+++ Material for this exercise +++

Lemma mailbox_save_is_atomic_witness :
  let '(res, states) := persist_mailbox (StoreFaults None None None) disk "box.bin" x07 in
  Forall (fun fs' => load_mailbox None fs' (Some "box.bin"%string) 0 =
                       load_mailbox None disk (Some "box.bin"%string) 0 \/
                     load_mailbox None fs' (Some "box.bin"%string) 0 = from_snapshot x07 0) states /\
  (res = Ok tt -> load_mailbox None (last_fs disk states) (Some "box.bin"%string) 0 = from_snapshot x07 0).
Proof.
  apply (@mailbox_save_is_atomic Z store store_laws (StoreFaults None None None) disk "box.bin" x07 0).
  vm_compute. discriminate.
Defined.
End KeysDemo.
(* ===== verification/Restart.v ===== *)
(** * Replay protection across a restart

    The pieces of [main.rs], [process.rs] and [replay.rs] put together: a
    daemon runs, is shut down, and is started again with the same flags.  A
    packet it accepted before is still refused, as long as its age stays
    inside the time to live. *)

From S2P Require Import Prelude F64 Fs Rand Text Gotham Process Keys Boot.
From S2P Require Delay Replay ReplayPersist.

Section restart.
Context `{!Gotham, !GothamLaws} {R Mb : Type} `{!Rng R, !Delay.Libm, !Platform, !MailboxStore Mb}.

(** ** The keys of the cache are 16-byte MACs *)
Lemma chunks_exact {A} n (l : list A) :
  (0 < n)%nat -> (length l mod n = 0)%nat -> Forall (fun c => length c = n) (chunks n l).
Proof.
  intros Hn. induction l as [|l Hl IH] using (chunks_ind n Hn); intros Hm; [by constructor|].
  rewrite chunks_eq by done.
  assert (n <= length l)%nat as Hle.
  { destruct (le_lt_dec n (length l)) as [|Hlt]; [done|]. rewrite Nat.mod_small in Hm by done.
    by destruct l. }
  constructor; [rewrite length_take; lia|]. apply IH. rewrite length_drop.
  replace (length l) with ((length l - n) + 1 * n)%nat in Hm by lia.
  by rewrite Nat.Div0.mod_add in Hm.
Qed.

Lemma decode_keys16 bytes es :
  ReplayPersist.decode bytes = Ok es -> Forall (fun e => length e.1 = 16%nat) es.
Proof.
  unfold ReplayPersist.decode. case_decide; [done|]. case_decide as Hm; [done|]. intros [= <-].
  apply Forall_map. eapply Forall_impl.
  - apply chunks_exact; [unfold ReplayPersist.RECORD; lia|].
    destruct (decide (length (drop (length ReplayPersist.MAGIC) bytes) mod ReplayPersist.RECORD = 0)%nat); done.
  - intros c Hc. simpl. rewrite length_take, Hc. done.
Qed.

Lemma booted_keys16 sk n ttl mean t r :
  booted sk n ttl mean t r -> ReplayPersist.keys16 (replay_cache r).
Proof.
  induction 1 as [t1 t2|fault fs u t1 t2 path|r _ IH|r pps b t1 t2 _ IH]; try done.
  { apply Forall_nil. done. }
  unfold with_replay_persistence, ReplayPersist.load. simpl.
  destruct (read fault fs path) as [bytes|e]; [|case_decide; apply Forall_nil; done].
  destruct (ReplayPersist.decode bytes) as [es|e] eqn:Hd; [|apply Forall_nil; done].
  pose proof (Replay.restore_at_spec (Replay.new n ttl) es t u (Replay.wf_new n ttl)) as Hr.
  destruct (Replay.restore_at _ es t u) as [m c]. destruct Hr as (_ & _ & Hq & _).
  simpl. unfold ReplayPersist.keys16. rewrite Hq. simpl. apply decode_keys16 in Hd.
  apply Forall_forall. intros e He.
  assert (e.1 ∈ es.*1) as Hin.
  { eapply sublist_subseteq; [apply (ReplayPersist.adopt_keys ttl t u)|].
    apply list_elem_of_fmap. exists e. split; [done|].
    rewrite <- (sort_by_key_perm snd). eapply sublist_subseteq; [|exact He].
    unfold Replay.restored, lastn. etrans; [apply sublist_drop|].
    apply (Replay.retain_new_spec (Replay.rc_map (Replay.new n ttl)) ∅). }
  apply list_elem_of_fmap in Hin as (e' & -> & He'). rewrite Forall_forall in Hd. by apply Hd.
Qed.

Lemma check_keys16 c k now :
  Replay.wf c -> ReplayPersist.keys16 c -> length k = 16%nat ->
  ReplayPersist.keys16 (snd (Replay.check_and_insert_at c k now)).
Proof.
  intros Hwf Hk Hlen. pose proof (Replay.check_and_insert_queue c k now Hwf) as Hst.
  destruct (Replay.check_and_insert_at c k now) as [res c']. destruct Hst as (_ & Hq & _).
  unfold ReplayPersist.keys16 in *. simpl. rewrite Hq.
  assert (Forall (fun e : Replay.key * Z => length e.1 = 16%nat)
            (Replay.drop_expired (Replay.rc_ttl c) now (Replay.rc_queue c))) as Hd.
  { destruct (Replay.drop_expired_suffix (Replay.rc_ttl c) now (Replay.rc_queue c)) as [l Hl].
    rewrite Hl in Hk. by apply Forall_app in Hk as [_ ?]. }
  case_match; [done|]. apply Forall_app. split; [|by repeat constructor].
  case_match; [|done]. by destruct Hd.
Qed.

(** ** What a run keeps *)
Definition stable (r : Relay) (path : option string) (n : nat) : Prop :=
  Replay.wf (replay_cache r) /\ ReplayPersist.keys16 (replay_cache r) /\ replay_path r = path /\
  Replay.rc_max_size (replay_cache r) = n.

Lemma process_stable r rng i path n :
  stable r path n -> stable (relay_after (process_input (R := R) r rng i)) path n.
Proof.
  intros (Hwf & Hk & Hp & Hn). unfold stable, process_input.
  destruct (process_cases r (i_rate i) (i_replay i) rng (i_packet i))
    as [(_ & _ & Hp' & _) [(reason & _ & Hc & _)|(h & sub & rec & next & _ & _ & Hc)]].
  { rewrite Hc, Hp'. done. }
  rewrite Hp'. pose proof (Replay.check_and_insert_queue (replay_cache r) (gamma h) (i_replay i) Hwf) as Hst.
  pose proof (check_keys16 (replay_cache r) (gamma h) (i_replay i) Hwf Hk (gamma_length h)) as Hk'.
  destruct (Replay.check_and_insert_at _ _ _) as [seen cache]. destruct Hc as [-> _].
  destruct Hst as (_ & _ & _ & Hm & Hwf'). split_and!; try done. congruence.
Qed.

Lemma run_stable r rng ins path n :
  stable r path n -> stable (run (R := R) r rng ins).1.2 path n.
Proof.
  revert r rng. induction ins as [|i ins IH]; intros r rng Hs; simpl; [done|].
  pose proof (process_stable r rng i path n Hs) as Hs1. unfold relay_after in Hs1.
  destruct (process_input r rng i) as [[o r1] rng1]. specialize (IH r1 rng1 Hs1).
  by destruct (run r1 rng1 ins) as [[??]?].
Qed.

Lemma boot_relay_cache h a sk path :
  a_replay_cache_path a = Some path ->
  let r := boot_relay h a sk in
  replay_cache r = snd (ReplayPersist.load (h_fault h path) (h_fs h)
    (Replay.new (a_replay_size a) (from_secs (a_replay_ttl_secs a))) path (h_instant h) (h_unix h)) /\
  replay_path r = Some path.
Proof.
  intros Hp. unfold boot_relay. rewrite Hp. unfold with_replay_persistence.
  destruct (a_strict_header_v3 a); simpl; by destruct (ReplayPersist.load _ _ _ _ _ _).
Qed.

Lemma boot_relay_stable h a sk path :
  0 <= a_replay_ttl_secs a -> a_replay_cache_path a = Some path ->
  stable (boot_relay h a sk) (Some path) (a_replay_size a).
Proof.
  intros Httl Hp. pose proof (boot_relay_booted h a sk) as Hb.
  destruct (boot_relay_cache h a sk path Hp) as [Hc Hpath].
  assert (0 <= from_secs (a_replay_ttl_secs a)) as Hpos by (unfold from_secs, NANOS_PER_SEC; lia).
  destruct (booted_guarded _ _ _ _ _ _ Hpos Hb) as [(t' & hist & _ & Hsim & _) _].
  destruct (load_new_sim (h_fault h path) (h_fs h) (a_replay_size a) _ path (h_instant h) (h_unix h) Hpos)
    as (_ & c & Hl & _ & _ & Hm).
  split_and!; [apply Hsim|by eapply booted_keys16|done|]. by rewrite Hc, Hl.
Qed.

(** What a shutdown writes, when no system call fails. *)
Lemma shutdown_saves mflt a mb r now u fs path :
  replay_path r = Some path ->
  exists m, shutdown mflt ReplayPersist.no_faults a mb r now u fs !! path =
    Some (File (ReplayPersist.encode (replay_cache r) now u) m).
Proof.
  intros Hp. eexists. rewrite <- (ReplayPersist.save_ok (shutdown_mailbox mflt a mb fs) _ path).
  unfold shutdown, persist_replay. rewrite Hp. cbn [mbind option_bind].
  by destruct (ReplayPersist.save _ _ _ _ _ _).
Qed.

(** The readings of the clock at [ins], then at [now]. *)
Definition clock_until (t : Z) (ins : list input) (now : Z) : Prop :=
  clock t (ins ++ [Input now now []]).

Lemma monotonic_until t tr now :
  (forall k, Replay.monotonic t (tr ++ [(k, now)])) -> t <= now.
Proof.
  intros Hm. specialize (Hm []). revert t Hm. induction tr as [|[k0 t0] tr IH]; simpl; intros t Hm; [apply Hm|].
  destruct Hm as [Hm1 Hm2]. apply IH in Hm2. lia.
Qed.

(** The MAC of a packet the relay accepted is in the queue of its cache, and
    at most the packets processed since come after it. *)
Lemma accepted_entry h a sk path rng pre p mid now :
  a_replay_cache_path a = Some path -> 0 <= a_replay_ttl_secs a ->
  clock_until (h_instant h) (pre ++ p :: mid) now -> (length mid < a_replay_size a)%nat ->
  now - i_replay p <= from_secs (a_replay_ttl_secs a) ->
  let before := run (boot_relay h a sk) rng pre in
  let res := process_input (R := R) before.1.2 before.2 p in
  let r := (run (relay_after res) res.2 mid).1.2 in
  is_accepted (outcome res) = true ->
  exists k q1 q2, packet_gamma (i_packet p) = Some k /\
    Replay.rc_queue (replay_cache r) = q1 ++ (k, i_replay p) :: q2 /\ (length q2 <= length mid)%nat /\
    Replay.ordered now (Replay.rc_queue (replay_cache r)) /\ stable r (Some path) (a_replay_size a) /\
    Replay.rc_ttl (replay_cache r) = from_secs (a_replay_ttl_secs a) /\ i_replay p <= now.
Proof.
  intros Hpath Httl Hclk Hmid Hage. cbv zeta.
  pose proof (boot_relay_stable h a sk path Httl Hpath) as Hst0.
  assert (0 <= from_secs (a_replay_ttl_secs a)) as Hpos by (unfold from_secs, NANOS_PER_SEC; lia).
  destruct (booted_guarded _ _ _ _ _ _ Hpos (boot_relay_booted h a sk)) as [Hg _].
  unfold clock_until in Hclk. rewrite <- app_assoc in Hclk. simpl in Hclk.
  apply clock_app in Hclk as [Hpre Hmidc].
  pose proof (run_guarded _ _ _ _ rng pre p Hg Hpre) as Hg1.
  pose proof (run_stable _ rng pre _ _ Hst0) as Hst1.
  destruct (run (boot_relay h a sk) rng pre) as [[os1 r1] rng1]. simpl in Hg1, Hst1 |- *.
  pose proof (accepted_fresh r1 rng1 p) as Hacc. pose proof (process_stable r1 rng1 p _ _ Hst1) as Hst2.
  destruct (process_input r1 rng1 p) as [[op r2] rng2]. unfold relay_after in Hacc, Hst2 |- *.
  simpl in Hacc, Hst2 |- *.
  destruct (run_cache_calls (i_replay p) r2 rng2 mid (Input now now []) Hmidc) as (tr & Hc3 & Hlen & Hmono).
  pose proof (run_stable _ rng2 mid _ _ Hst2) as Hst3.
  destruct (run r2 rng2 mid) as [[os3 r3] rng3]. simpl in Hc3, Hst3, Hmono |- *. intros Ha.
  destruct (Hacc Ha) as (k & Hk & Hfresh & Hc2). destruct Hg1 as (t' & hist & Ht' & Hsim & Htl & Hcap).
  destruct (Replay.sim_keeps_entry t' hist (replay_cache r1) k (i_replay p) tr now)
    as ((q1 & q2 & Hq & Hq2) & _ & Hord & Htl3 & _); [done|done|done|done|rewrite Hcap; lia|by rewrite Htl|].
  rewrite <- Hc2, <- Hc3 in Hq, Hord, Htl3. apply monotonic_until in Hmono.
  exists k, q1, q2. split_and!; [done|done|lia|done|done|congruence|done].
Qed.

(** No packet is accepted twice, even across a restart: a daemon accepts a
    packet and handles others, its replay cache is written to its file, and it
    is started again with the same flags.  A packet with the same header MAC is
    then dropped, as long as fewer than [replay_size] packets came in between,
    before the cache was written and after the restart, and the age of the
    accepted one (when the cache was written, plus the wall-clock time until the
    restart, plus the time since) is inside the time to live.  When the
    monotonic clock cannot represent the time to live before the restart, the
    oldest entries are taken for the newest, and only the first packet is sure
    to be recognised. *)
Theorem no_packet_accepted_across_restart h h' a sk sk' path rng rng' pre p mid pre' q m now u :
  a_replay_cache_path a = Some path -> 0 <= a_replay_ttl_secs a ->
  clock_until (h_instant h) (pre ++ p :: mid) now -> clock (h_instant h') (pre' ++ [q]) ->
  let ttl := from_secs (a_replay_ttl_secs a) in
  (length mid + length pre' < a_replay_size a)%nat -> pre' = [] \/ instant_min <= h_instant h' - ttl ->
  let age := now - i_replay p in
  let before := run (boot_relay h a sk) rng pre in
  let res := process_input before.1.2 before.2 p in
  let after := run (relay_after res) res.2 mid in
  is_accepted (outcome res) = true ->
  h_fs h' !! path = Some (File (ReplayPersist.encode (replay_cache after.1.2) now u) m) ->
  h_fault h' path = None ->
  is_u64 u -> u <= h_unix h' -> as_secs age <= u -> age <= ttl ->
  (i_replay q - h_instant h') + from_secs (h_unix h' - u + as_secs age) <= ttl ->
  packet_gamma (i_packet q) = packet_gamma (i_packet p) ->
  let again := run (R := R) (boot_relay h' a sk') rng' pre' in
  exists reason, outcome (process_input again.1.2 again.2 q) = Some (Drop reason).
Proof.
  intros Hpath Httl Hclk Hclk' ttl Hsize Hreach age. cbv zeta.
  intros Ha Hfile Hft Hu Huu Hage1 Hage2 Hwin Hsame.
  destruct (accepted_entry h a sk path rng pre p mid now Hpath Httl Hclk ltac:(lia) Hage2 Ha)
    as (k & q1 & q2 & Hk & Hq & Hq2 & Hord & (Hwf & Hk16 & _ & Hn) & Htl & Hnow).
  set (r := (run _ _ mid).1.2) in *. clearbody r.
  assert (0 <= ttl) as Hpos0 by (unfold ttl, from_secs, NANOS_PER_SEC; lia).
  assert (duration_since now (i_replay p) = age) as Hd by (unfold duration_since, age; lia).
  destruct (run_cache_calls (h_instant h') (boot_relay h' a sk') rng' pre' q Hclk')
    as (tr & Hc & Hlen & Hmono).
  assert (0 <= i_replay q - h_instant h') as Hq0 by (apply monotonic_until in Hmono; lia).
  destruct (ReplayPersist.reloaded_entry (replay_cache r) (h_fs h') m path now u (h_instant h') (h_unix h')
    q1 k (i_replay p) q2) as (h1 & ts' & h2 & Hsim & Hts & Hh2 & Hpos & Htl' & Hcap);
    rewrite ?Hd, ?Htl; try done; [lia|by unfold Replay.live; simpl; rewrite Hd|fold ttl; lia|].
  rewrite Hd in Hts. fold ttl in Htl. rewrite Htl in *. rewrite Hn in Hsim, Htl', Hcap.
  destruct (boot_relay_cache h' a sk' path Hpath) as [Hc0 _]. rewrite Hft in Hc0. fold ttl in Hc0.
  rewrite <- Hc0 in Hsim, Htl', Hcap.
  apply (known_dropped _ _ q k); [congruence|]. rewrite Hc.
  eapply Replay.sim_recognises; [exact Hsim|apply Hmono| |lia].
  rewrite Hcap in *. destruct Hreach as [->|Hreach].
  - destruct tr; simpl in *; [|lia]. lia.
  - specialize (Hpos Hreach). unfold Replay.capacity. rewrite Hn. lia.
Qed.
End restart.

(** ** A concrete restart *)
Module RestartDemo.
#[local] Existing Instances Toy.gotham toy_laws counter_rng Delay.coarse_libm unix_platform KeysDemo.store.

Definition path : string := "replay.bin".

Definition args : RunArgs :=
  mkRunArgs "relay.key" 443 (lit "::") 500000 100 300 (Some path) false f_zero 0
    None [] None false None (lit "mix") None None 0 false
    None false false None None None [] (lit "all") 60 None None false None.

Definition first_boot : host := mkHost ∅ (fun _ => None) 0 0 0 (Some 1000) (fun _ _ => Err "no router"%string).

Definition arrival (t : Z) : input := Input (from_secs t) (from_secs t) Process.Demo.two_hops.

(** Started at second 1000 of the wall clock; a packet at the fifth second of
    the monotonic clock; shut down at its 20th. *)
Definition r_before : Relay := relay_after (process_input (boot_relay first_boot args (Toy.sk 1)) 0 (arrival 5)).

Definition disk : gmap string file :=
  shutdown (StoreFaults None None None) ReplayPersist.no_faults args None r_before (from_secs 20) 1020 ∅.

(** Started again 30 seconds later, on another monotonic clock. *)
Definition second_boot : host :=
  mkHost disk (fun _ => None) (from_secs 3) (from_secs 3) (from_secs 3) (Some 1050) (fun _ _ => Err "no router"%string).

(** Another packet comes first. *)
Definition first_packet : input := Input (from_secs 10) (from_secs 10) [].

Lemma no_packet_accepted_across_restart_witness :
  let again := run (boot_relay second_boot args (Toy.sk 1)) 0 [first_packet] in
  exists reason, outcome (process_input again.1.2 again.2 (arrival 13)) = Some (Drop reason).
Proof.
  apply (no_packet_accepted_across_restart first_boot second_boot args (Toy.sk 1) (Toy.sk 1) path 0 0 []
           (arrival 5) [] [first_packet] (arrival 13) 384 (from_secs 20) 1020).
  all: vm_compute; try reflexivity; try (repeat split; discriminate); try lia.
  right. discriminate.
Defined.
End RestartDemo.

+++

Aim of the task - Copy every line that includes the string "states" from the material above.

Result of this exercise -
  let '(res, states) := persist_mailbox (StoreFaults None None None) disk "box.bin" x07 in
                     load_mailbox None fs' (Some "box.bin"%string) 0 = from_snapshot x07 0) states /\
  (res = Ok tt -> load_mailbox None (last_fs disk states) (Some "box.bin"%string) 0 = from_snapshot x07 0).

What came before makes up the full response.